Holonic manufacturing systems

This chapter presents the earlier results in our development of a holonic manufacturing systems framework, with a clear emphasis on manufacturing and logistics. The insights discussed in the previous chapters were used as precious guidelines and as a check for soundness when comparing options. In particular, design for the unexpected (low and late commitment) and maximizing the potential for achieving critical user mass were important factors influencing the choices made during the development activities.

Holonic manufacturing execution systems

Abstract This paper presents the design of a holonic manufacturing execution system. The design is an instantiation of the PROSA reference architecture [1] augmented with coordination and control mechanisms inspired by natural systems – i.e. food foraging behavior in ant colonies. Research prototypes are implemented as multi-agent systems. The main coordination and control mechanisms ensure that the process plans are properly executed and emergently forecast the workload of the manufacturing resources as well as well as lead times and routings of the products. The design empowers the product instances to drive their own production; the coordination is completely decentralized. In contrast to many decentralized designs, the manufacturing execution system predicts future behavior and proactively takes measures to prevent impending problems from happening. A social control mechanism ensures that product instances adhere sufficiently to their declared intentions, which is necessary to guarantee adequate forecast accuracy. The design has been applied to an industrial test case, and the paper discusses results of this case study.

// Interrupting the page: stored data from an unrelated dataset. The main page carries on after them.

(* ===== verification/CustomRouting.v ===== *)
(** * Routing, DNS and outbounds of the core (core/custom.go)

    [GetCustomConfig] translates the routes of all nodes into the rules of
    Xray's router, its DNS servers and its outbounds. The rules are JSON objects;
    a [Rule] has their members. Parsing addresses, decoding a custom outbound
    and building the configurations are Xray's and an interface. *)

From S2P Require Import Prelude GoStrings Panel Conf Inbound.

Module CustomRouting.
Import GoStrings.

(** A slice of the panel; [None] is nil, which is encoded as null. *)
Definition Strings : Type := option (list string).

(** A rule as it is encoded, with the members it has: what it matches and where
    it leads. *)
Record Rule := mkRule {
  inboundTag : option string;
  domain : option Strings;
  ip : option Strings;
  port : option string;
  protocol : option Strings;
  network : option string;
  outboundTag : string
}.

Class XrayRouting := {
  Address : Type;
  ParseAddress : string → Address;
  OutboundHandlerConfig : Type;
  Tag : OutboundHandlerConfig → string;
  buildOutbound : Inbound.OutboundDetourConfig → option OutboundHandlerConfig;
  (** [json.Unmarshal] into an [OutboundDetourConfig] *)
  CustomOutbound : Type;
  unmarshalOutbound : string → option CustomOutbound;
  customTag : CustomOutbound → string;
  buildCustom : CustomOutbound → option OutboundHandlerConfig;
  DnsConfig : Type;
  RouterConfig : Type;
  buildDns : string → list (Address * Strings) → result DnsConfig;
  buildRouter : string → list Rule → result RouterConfig
}.

Section custom.
Context `{XrayRouting}.

(** ** DNS settings *)

Definition configuredDNSServers (cfg : option Conf.Conf) : list string :=
  let servers := match cfg with
                 | Some c => List.filter (λ s, negb (bool_decide (s = ""))) (TrimSpace <$> Conf.Servers (Conf.cf_DNS c))
                 | None => []
                 end in
  if bool_decide (servers = []) then ["1.1.1.1"; "8.8.8.8"] else servers.

Definition configuredIPStrategy (cfg : option Conf.Conf) : string :=
  let strategy := match cfg with Some c => TrimSpace (Conf.QueryStrategy (Conf.cf_DNS c)) | None => "" end in
  if bool_decide (strategy ∈ ["AsIs"; "UseIP"; "UseIPv4"; "UseIPv6"; "UseIPv4v6"; "UseIPv6v4"])
  then strategy else "UseIPv4".

(** ** Routes *)

(** The variables of [GetCustomConfig]; a standard outbound that does not build is
    nil in the list. *)
Record Building := mkBuilding {
  servers : list (Address * Strings);
  outbounds : list (option OutboundHandlerConfig);
  ruleList : list Rule
}.

Definition hasOutboundWithTag (l : list (option OutboundHandlerConfig)) (tag : string) : bool :=
  existsb (λ o, match o with Some o => bool_decide (Tag o = tag) | None => false end) l.

Definition addRule (r : Rule) (b : Building) : Building := mkBuilding (servers b) (outbounds b) (ruleList b ++ [r]).

Definition addServer (value : string) (domains : Strings) (b : Building) : Building :=
  mkBuilding (servers b ++ [(ParseAddress value, domains)]) (outbounds b) (ruleList b).

(** The outbound of a route, unless there is one with its tag or it does not
    build. *)
Definition addOutbound (o : CustomOutbound) (b : Building) : Building :=
  if hasOutboundWithTag (outbounds b) (customTag o) then b
  else
    match buildCustom o with
    | None => b
    | Some built => mkBuilding (servers b) (outbounds b ++ [Some built]) (ruleList b)
    end.

(** A route with an outbound of its own: the rule, then the outbound. *)
Definition customRoute (value : option string) (rule : string → Rule) (b : Building) : Building :=
  match value ≫= unmarshalOutbound with
  | None => b
  | Some o => addOutbound o (addRule (rule (customTag o)) b)
  end.

Definition routeStep (tag : string) (b : Building) (route : Panel.Route) : Building :=
  let action := Panel.Action route in
  let m := Panel.Match route in
  if bool_decide (action = "dns") then
    match Panel.ActionValue route with
    | None => b
    | Some value => addServer value m b
    end
  else if bool_decide (action = "block") then addRule (mkRule (Some tag) (Some m) None None None None "block") b
  else if bool_decide (action = "block_ip") then addRule (mkRule (Some tag) None (Some m) None None None "block") b
  else if bool_decide (action = "block_port") then
    addRule (mkRule (Some tag) None None (Some (Join "," (default [] m))) None None "block") b
  else if bool_decide (action = "protocol") then addRule (mkRule (Some tag) None None None (Some m) None "block") b
  else if bool_decide (action = "route") then
    customRoute (Panel.ActionValue route) (λ out, mkRule (Some tag) (Some m) None None None None out) b
  else if bool_decide (action = "route_ip") then
    customRoute (Panel.ActionValue route) (λ out, mkRule (Some tag) None (Some m) None None None out) b
  else if bool_decide (action = "default_out") then
    customRoute (Panel.ActionValue route) (λ out, mkRule (Some tag) None None None None (Some "tcp,udp") out) b
  else b.

(** The routes of a node; [None] is the panic of a node without settings. *)
Definition nodeStep (b : Building) (n : Panel.NodeInfo) : option Building :=
  match Panel.Common n with
  | None => None
  | Some c => Some (foldl (routeStep (Panel.Tag n)) b (default [] (Panel.Routes c)))
  end.

Fixpoint nodeSteps (b : Building) (infos : list Panel.NodeInfo) : option Building :=
  match infos with
  | [] => Some b
  | n :: infos => match nodeStep b n with None => None | Some b => nodeSteps b infos end
  end.

Definition dnsRule : Rule := mkRule None None None (Some "53") None (Some "udp") "dns_out".

(** The outbounds every core has, the default one first. *)
Definition standardOutbounds (cfg : option Conf.Conf) : list (option OutboundHandlerConfig) :=
  buildOutbound <$> [Inbound.buildDefaultOutbound (configuredIPStrategy cfg); Inbound.buildBlockOutbound; Inbound.buildDnsOutbound].

Definition startBuilding (cfg : option Conf.Conf) : Building :=
  mkBuilding ((λ s, (ParseAddress s, None)) <$> configuredDNSServers cfg) (standardOutbounds cfg) [dnsRule].

Definition GetCustomConfig (cfg : option Conf.Conf) (infos : list Panel.NodeInfo)
    : option (result (DnsConfig * list (option OutboundHandlerConfig) * RouterConfig)) :=
  match nodeSteps (startBuilding cfg) infos with
  | None => None
  | Some b =>
      match buildDns (configuredIPStrategy cfg) (servers b) with
      | Err e => Some (Err e)
      | Ok dns =>
          match buildRouter "AsIs" (ruleList b) with
          | Err e => Some (Err e)
          | Ok router => Some (Ok (dns, outbounds b, router))
          end
      end
  end.

End custom.
End CustomRouting.
(* ===== verification/UrlEscape.v ===== *)
(** * Percent encoding (net/url)

    [url.PathEscape], the encoding of the path of a URL ([EscapedPath] of a path
    that was set), and [url.PathUnescape]. Decoding undoes both encodings
    ([PathUnescape_escape]). *)

From Stdlib Require Import Ascii.
From S2P Require Import Prelude GoStrings Json.

Module UrlEscape.
Import GoStrings.

(** The bytes that are never encoded. *)
Definition is_unreserved (a : ascii) : bool :=
  let n := N_of_ascii a in
  (N.leb 97 n && N.leb n 122) || (N.leb 65 n && N.leb n 90) || (N.leb 48 n && N.leb n 57)
  || existsb (Ascii.eqb a) (bytes "-_.~").

(** The reserved bytes that may stand in a path, and in one segment of it. *)
Definition in_path (a : ascii) : bool := is_unreserved a || existsb (Ascii.eqb a) (bytes "$&+,/:;=@").

Definition in_segment (a : ascii) : bool := is_unreserved a || existsb (Ascii.eqb a) (bytes "$&+:=@").

Definition upperHex : string := "0123456789ABCDEF".

Definition escapeByte (keeps : ascii → bool) (a : ascii) : list ascii :=
  if keeps a then [a]
  else ["%"%char; Json.nth_byte upperHex (N_of_ascii a / 16); Json.nth_byte upperHex (N_of_ascii a mod 16)].

Definition escape (keeps : ascii → bool) (s : string) : string := of_bytes (bytes s ≫= escapeByte keeps).

Definition PathEscape (s : string) : string := escape in_segment s.

(** The path of a URL as [String] writes it. *)
Definition escapePath (path : string) : string := if bool_decide (path = "*") then "*" else escape in_path path.

Definition unhex (a : ascii) : option N :=
  let n := N_of_ascii a in
  if N.leb 48 n && N.leb n 57 then Some (n - 48)%N
  else if N.leb 97 n && N.leb n 102 then Some (n - 87)%N
  else if N.leb 65 n && N.leb n 70 then Some (n - 55)%N
  else None.

Fixpoint unescape_bytes (l : list ascii) : option (list ascii) :=
  match l with
  | [] => Some []
  | a :: l =>
      if Ascii.eqb a "%" then
        match l with
        | h :: k :: l =>
            match unhex h, unhex k with
            | Some x, Some y => cons (ascii_of_N (16 * x + y)) <$> unescape_bytes l
            | _, _ => None
            end
        | _ => None
        end
      else cons a <$> unescape_bytes l
  end.

Definition PathUnescape (s : string) : option string := of_bytes <$> unescape_bytes (bytes s).

(** ** Decoding undoes encoding *)

Lemma unescape_hex a l :
  unescape_bytes ("%"%char :: Json.nth_byte upperHex (N_of_ascii a / 16) :: Json.nth_byte upperHex (N_of_ascii a mod 16) :: l)
  = cons a <$> unescape_bytes l.
Proof. cbn [unescape_bytes Ascii.eqb]. destruct a as [[] [] [] [] [] [] [] []]; reflexivity. Qed.

Lemma unescape_escapeByte keeps a l :
  keeps "%"%char = false → unescape_bytes (escapeByte keeps a ++ l) = cons a <$> unescape_bytes l.
Proof.
  intros Hk. unfold escapeByte. destruct (keeps a) eqn:Ha; [|apply unescape_hex].
  cbn [app unescape_bytes]. destruct (Ascii.eqb_spec a "%"); [congruence|done].
Qed.

Lemma PathUnescape_escape keeps s : keeps "%"%char = false → PathUnescape (escape keeps s) = Some s.
Proof.
  intros Hk. unfold PathUnescape, escape. rewrite bytes_of_bytes.
  assert (H : unescape_bytes (bytes s ≫= escapeByte keeps) = Some (bytes s)).
  { induction (bytes s) as [|a l IH]; [done|]. cbn [mbind list_bind]. rewrite unescape_escapeByte by done.
    fold (mbind (M := list) (escapeByte keeps) l). unfold mbind in IH |- *. by rewrite IH. }
  rewrite H. cbn. by rewrite of_bytes_bytes.
Qed.

Lemma PathUnescape_escapePath path : PathUnescape (escapePath path) = Some path.
Proof. unfold escapePath. case_bool_decide as E; [by rewrite E|by apply PathUnescape_escape]. Qed.

(** What has no byte to encode stays as it is. *)
Lemma escape_id keeps s : escape keeps s = s ↔ Forall (λ a, keeps a = true) (bytes s).
Proof.
  unfold escape. split.
  - intros E. assert (Hb : bytes s ≫= escapeByte keeps = bytes s) by (by rewrite <- (bytes_of_bytes (_ ≫= _)), E). clear E.
    assert (Hlen : ∀ l, (length l <= length (l ≫= escapeByte keeps))%nat
      ∧ (length (l ≫= escapeByte keeps) = length l → Forall (λ a, keeps a = true) l)).
    { induction l as [|a l [IH1 IH2]]; [by split|]. change ((a :: l) ≫= escapeByte keeps) with (escapeByte keeps a ++ (l ≫= escapeByte keeps)).
      rewrite length_app. unfold escapeByte at 1 3. destruct (keeps a) eqn:Ha; cbn [length]; split; try lia.
      intros Hl. constructor; [done|]. apply IH2. lia. }
    apply Hlen. by rewrite Hb.
  - intros Hf. rewrite <- (of_bytes_bytes s) at 2. f_equal. induction Hf as [|a l Ha Hf IH]; [done|].
    change ((a :: l) ≫= escapeByte keeps) with (escapeByte keeps a ++ (l ≫= escapeByte keeps)). rewrite IH. unfold escapeByte. by rewrite Ha.
Qed.

Example escape_examples :
  PathEscape "a b/c" = "a%20b%2Fc" ∧ escapePath "/s/a%20b" = "/s/a%2520b" ∧ PathUnescape "a%2fb" = Some "a/b" ∧ PathUnescape "a%2" = None.
Proof. vm_compute. repeat split. Qed.
End UrlEscape.
(* ===== verification/SubproxyManager.v ===== *)
(** * The servers of the subscription proxy (agent/subproxy/manager.go)

    [Apply] brings the proxy to a configuration: it leaves a server with the same
    fingerprint alone, and otherwise shuts the servers down, prepares the
    certificate and starts new ones. Servers are numbers with what they serve and
    how far their goroutine is: [Apply] only starts the goroutine and answers; it
    is later that the goroutine binds the address, or finds that it cannot, that a
    server which listens fails, and that the goroutine tells the manager of the
    failure ([setError], [setHTTPError]). These are steps of their own, and
    configurations may be applied in between. [Apply] and [Close] are one step
    each: their callers are sequential. *)

From Stdlib Require Import Ascii.
From S2P Require Import Prelude GoStrings FilePath Json UrlEscape Panel Conf Subproxy.

Module SubproxyManager.
Import GoStrings FilePath Conf Subproxy.

(** ** Certificates *)

Record Certificate := mkCertificate { Raw : string; SubjectCN : string; IssuerCN : string }.

(** Files and the formats of keys and certificates. *)
Class Files := {
  Disk : Type;
  IsFile : string → Disk → bool;                               (* [os.Stat], and no directory *)
  ReadFile : string → Disk → option string;
  MkdirAll : string → Disk → Disk * option GoError;
  WriteFile : string → string → Disk → Disk * option GoError;
  Key : Type;
  decodeKey : string → string → result Key;                    (* PEM, PKCS1 or PKCS8, RSA *)
  GenerateKey : Disk → result Key;
  encodeKey : Key → string;
  CreateCertificateRequest : string → Key → result string;
  pemBlocks : string → list (string * string);                 (* types and bytes of the blocks [pem.Decode] finds *)
  ParseCertificate : string → option Certificate;
  NotAfter : string → string;                                  (* of the first certificate *)
  LoadX509KeyPair : string → string → Disk → result nat;       (* how many certificates *)
  Sprint : Panel.AnyValue → string
}.

Section manager.
Context `{Network} `{Files}.
Implicit Types d : Disk.

Definition newline : string := String "010"%char EmptyString.

Definition validationContentString (content : Panel.AnyValue) : string :=
  match content with
  | Panel.AnyNil => ""
  | Panel.AnyString v => TrimSpace v +:+ newline
  | Panel.AnyJson (Json.JArray l) => Join newline ((λ item, TrimSpace (Sprint (Panel.AnyJson item))) <$> l) +:+ newline
  | v => TrimSpace (Sprint v) +:+ newline
  end.

Fixpoint untilSlash (l : list ascii) : list ascii :=
  match l with [] => [] | a :: l => if is_slash a then [] else a :: untilSlash l end.

(** [filepath.Base] *)
Definition Base (path : string) : string :=
  if bool_decide (path = "") then "."
  else
    let last := of_bytes (rev (untilSlash (rev (bytes (TrimRight is_slash path))))) in
    if bool_decide (last = "") then "/" else last.

Definition fileReadable (path : string) d : bool := negb (bool_decide (path = "")) && IsFile path d.

Definition certificateNotAfter (path : string) d : string :=
  if bool_decide (path = "") then "" else match ReadFile path d with Some data => NotAfter data | None => "" end.

(** The loop of [parsePEMCertificates]. *)
Fixpoint parseBlocks (blocks : list (string * string)) : option (list Certificate) :=
  match blocks with
  | [] => Some []
  | (type, bytes) :: blocks =>
      if bool_decide (type ≠ "CERTIFICATE") then parseBlocks blocks
      else match ParseCertificate bytes with
           | None => None
           | Some cert => (cons cert) <$> parseBlocks blocks
           end
  end.

Definition parsePEMCertificates (data : string) : option (list Certificate) := parseBlocks (pemBlocks data).

Definition needsSectigoR46UserTrustCompatibility (certs : list Certificate) : bool :=
  existsb (λ c, bool_decide (IssuerCN c = "Sectigo Public Server Authentication Root R46")) certs
  && negb (existsb (λ c, bool_decide (SubjectCN c = "Sectigo Public Server Authentication Root R46"
                                      ∧ IssuerCN c = "USERTrust RSA Certification Authority")) certs).

Definition appendCertificateCompatibilityChain (fullchain : string) : string :=
  match parsePEMCertificates fullchain with
  | None => fullchain
  | Some certs =>
      if negb (needsSectigoR46UserTrustCompatibility certs) then fullchain
      else
        match parsePEMCertificates sectigoR46UserTrustCrossSignedPEM with
        | None | Some [] => fullchain
        | Some (compat :: _) =>
            if existsb (λ c, bool_decide (Raw c = Raw compat)) certs then fullchain
            else TrimSpace fullchain +:+ newline +:+ TrimSpace sectigoR46UserTrustCrossSignedPEM
        end
  end.

(** The contents of the certificate file. *)
Definition certificateChain (certificate caBundle : string) : string :=
  let fullchain := TrimSpace certificate in
  let fullchain := if bool_decide (TrimSpace caBundle = "") then fullchain else fullchain +:+ newline +:+ TrimSpace caBundle in
  appendCertificateCompatibilityChain fullchain +:+ newline.

(** A file in a directory that is made first. *)
Definition writeIn (dir path content : string) d : Disk * option GoError :=
  match MkdirAll dir d with
  | (d, Some e) => (d, Some e)
  | (d, None) => WriteFile path content d
  end.

Definition writeCertificateFile (path certificate caBundle : string) d : Disk * option GoError :=
  if bool_decide (path = "") then (d, Some (errorf "subscription proxy cert file is empty"))
  else writeIn (Dir path) path (certificateChain certificate caBundle) d.

Definition writeValidationFile (root validationPath : string) (content : Panel.AnyValue) d : Disk * option GoError :=
  let name := Base validationPath in
  if bool_decide (name = "." ∨ name = "/" ∨ name = "") then (d, Some (errorf ("invalid validation path: " +:+ validationPath)))
  else writeIn root (Join2 root name) (validationContentString content) d.

Definition loadOrCreatePrivateKey (path : string) d : Disk * result Key :=
  if bool_decide (path = "") then (d, Err (errorf "subscription proxy key file is empty"))
  else
    match ReadFile path d with
    | Some data => (d, decodeKey path data)
    | None =>
        match GenerateKey d with
        | Err e => (d, Err e)
        | Ok key =>
            match writeIn (Dir path) path (encodeKey key) d with
            | (d, Some e) => (d, Err e)
            | (d, None) => (d, Ok key)
            end
        end
    end.

Definition ensureKeyAndCSR (keyPath domain : string) d : Disk * result string :=
  match loadOrCreatePrivateKey keyPath d with
  | (d, Err e) => (d, Err e)
  | (d, Ok key) => (d, CreateCertificateRequest domain key)
  end.

Definition loadSubscriptionProxyCertificateChain (certFile keyFile : string) d : option GoError :=
  match LoadX509KeyPair certFile keyFile d with
  | Err e => Some (wrapErr ("load subscription proxy certificate chain failed: cert=" +:+ certFile +:+ " key=" +:+ keyFile +:+ ": ") e)
  | Ok O => Some (errorf ("subscription proxy certificate chain is empty: cert=" +:+ certFile))
  | Ok (S _) => None
  end.

(** ** Status *)

Record ProxyStatus := mkStatus {
  st_Status : string;
  st_Enabled : bool;
  Running : bool;
  Mode : string;
  st_HTTPSListen : string;
  st_Profiles : Z;
  st_CertificateDomain : string;
  CertificateOwnerSiteID : string;
  st_CertificateID : string;
  NeedCertificate : bool;
  CSRPem : string;
  ValidationReady : bool;
  CertNotAfter : string;
  LastError : string;
  UpdatedAt : Z
}.

(** A status of the manager, without the certificate. *)
Definition plainStatus (status : string) (enabled running : bool) (mode listen : string) (profiles : Z)
    (owner lastError : string) (now : Z) : ProxyStatus :=
  mkStatus status enabled running mode listen profiles "" owner "" false "" false "" lastError now.

(** A status with the certificate only, and the parts of it. *)
Definition certStatus (domain id notAfter : string) (need : bool) (csr : string) (ready : bool) (lastError : string) : ProxyStatus :=
  mkStatus "" false false "" "" 0 domain "" id need csr ready notAfter lastError 0.

Definition mergeStatusLocked (next s : ProxyStatus) : ProxyStatus :=
  let pick new old := if bool_decide (new = "") then old else new in
  mkStatus (st_Status s) (st_Enabled s) (Running s) (Mode s) (st_HTTPSListen s) (st_Profiles s)
    (pick (st_CertificateDomain next) (st_CertificateDomain s))
    (pick (CertificateOwnerSiteID next) (CertificateOwnerSiteID s)) (pick (st_CertificateID next) (st_CertificateID s))
    (NeedCertificate next) (CSRPem next) (ValidationReady next)
    (pick (CertNotAfter next) (CertNotAfter s)) (pick (LastError next) (LastError s)) (UpdatedAt s).
(** C35. The request that applies the sidecar of a node: one form, posted to the
    agent, that reads back as the specification built from the node. *)
Theorem sidecar_request {S} `{Transport S} `{EdgeSidecar.Sha1} (ctl : edgeControlState) (c : Client)
    (info : option Panel.NodeInfo) (tag : string) (users : list Panel.UserInfo) (spec : EdgeSidecar.EdgeSidecarSpec)
    (s : S) :
  client ctl = Some c → EdgeSidecar.buildEdgeSidecarSpec info tag users = Ok spec →
  ∃ req, method req = "POST" ∧ req_url req = baseURL c +:+ "/sidecars/upsert"
    ∧ contentType req = Some "application/x-www-form-urlencoded"
    ∧ readSidecar <$> ParseForm (req_body req) = Some (edgeSpec spec)
    ∧ UpsertSidecar ctl spec s =
      ((Do c req s).1,
       match (Do c req s).2 with
       | Err e => Err e
       | Ok resp => match decodeResponse (Some reportFields) (mkSidecarApplyReport [] [] []) resp with
                    | Err e => Err e
                    | Ok report => Ok (nodeReport report)
                    end
       end).
Proof.
  intros Hc Hb. exists (mkRequest "POST" (url c "/sidecars/upsert") (Some "application/x-www-form-urlencoded")
    (Encode (sidecarValues (edgeSpec spec)))). split_and!; try done.
  - cbn [req_body]. rewrite ParseForm_Encode. cbn [fmap option_fmap option_map]. f_equal. by eapply readSidecar_sidecarValues, buildEdgeSidecarSpec_plain.
  - unfold UpsertSidecar, Client_UpsertSidecar, postForm. rewrite Hc.
    destruct (Do c _ s) as [s' [resp|e]]; [|done]. cbn [fst snd]. by destruct (decodeResponse _ _ resp).
Qed.
(** C36. An accepted limit is positive, fits an [int64], and is the number that was
    written times the factor of its unit: the multiplication does not wrap.
    Anything else that is a number is refused, too large ones included. *)
Theorem parseMemoryLimit_spec (input : string) :
  let '(factor, number) := splitSuffix (TrimSpace input) (EdgeSidecar.ToUpper (TrimSpace input)) suffixes in
  match parseMemoryLimit input with
  | Ok v => ∃ n, Atoi number = Some n ∧ v = n * factor ∧ 0 < v <= max_int64
  | Err _ => ∀ n, Atoi number = Some n → n <= 0 ∨ max_int64 < n * factor
  end.
Proof.
  unfold parseMemoryLimit. pose proof (factor_range (TrimSpace input) (EdgeSidecar.ToUpper (TrimSpace input))) as Hf.
  case_bool_decide as He.
  { rewrite He. vm_compute EdgeSidecar.ToUpper. cbn. done. }
  destruct (splitSuffix _ _ _) as [factor number]. cbn [fst] in Hf. case_bool_decide as Hn.
  { subst number. done. }
  destruct (Atoi number) as [n|] eqn:Hv; [|done]. destruct (Z.leb_spec n 0) as [Hn0|Hn0].
  { intros m [= <-]. by left. }
  assert (Hq : Z.quot max_int64 factor < n ↔ max_int64 < n * factor).
  { rewrite Z.quot_div_nonneg by (unfold max_int64; lia). split; intros H.
    - destruct (Z.lt_ge_cases max_int64 (n * factor)); [done|]. exfalso.
      pose proof (Z.div_le_lower_bound max_int64 factor n). lia.
    - apply Z.div_lt_upper_bound; lia. }
  destruct (Z.ltb_spec (Z.quot max_int64 factor) n) as [Ho|Ho].
  - intros m [= <-]. right. by apply Hq.
  - assert (n * factor <= max_int64) by (apply Z.nlt_ge; rewrite <- Hq; lia).
    exists n. rewrite wrap64_id by (unfold i64, max_int64 in *; nia). split_and!; [done|done|nia|done].
Qed.

(** *** Units *)

Lemma ToUpper_app s t : EdgeSidecar.ToUpper (s +:+ t) = EdgeSidecar.ToUpper s +:+ EdgeSidecar.ToUpper t.
Proof. unfold EdgeSidecar.ToUpper. by rewrite bytes_app, fmap_app, of_bytes_app. Qed.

Multi-agent coordination and control using stigmergy

This paper describes and discusses a novel design and a prototype implementation for manufacturing control systems, aimed at handling changes and disturbances. This novel design utilizes the concept of a multi-agent system. Agents in this system use an indirect coordination mechanism, called stigmergy. Stigmergy is a class of mechanisms that mediate animal-animal interactions. It consists of indirect communication that is taking place between individuals of an insect society by local modifications induced by these insects on their environment. The coordination mechanism in this paper is based on a technique used by food foraging ants. Food foraging ants provide the inspiration by the manner in which they spread information and make global information available locally; thus, an ant agent only needs to observe its local environment in order to account for nonlocal concerns in its decisions. A prototype was built to test the coordination technique. The prototype comprises a flexible manufacturing system model/emulation that has dynamic order arrival, probabilistic processing time, and some general perturbations such as machine breakdowns. The prototype served to investigate a specific research question: is it possible to create short-term forecasts based on the intentions of the agents. It has been intentionally kept simple to facilitate the understanding of what is happening in the system. Size and complexity of the prototype implementations are being augmented gradually in ongoing research.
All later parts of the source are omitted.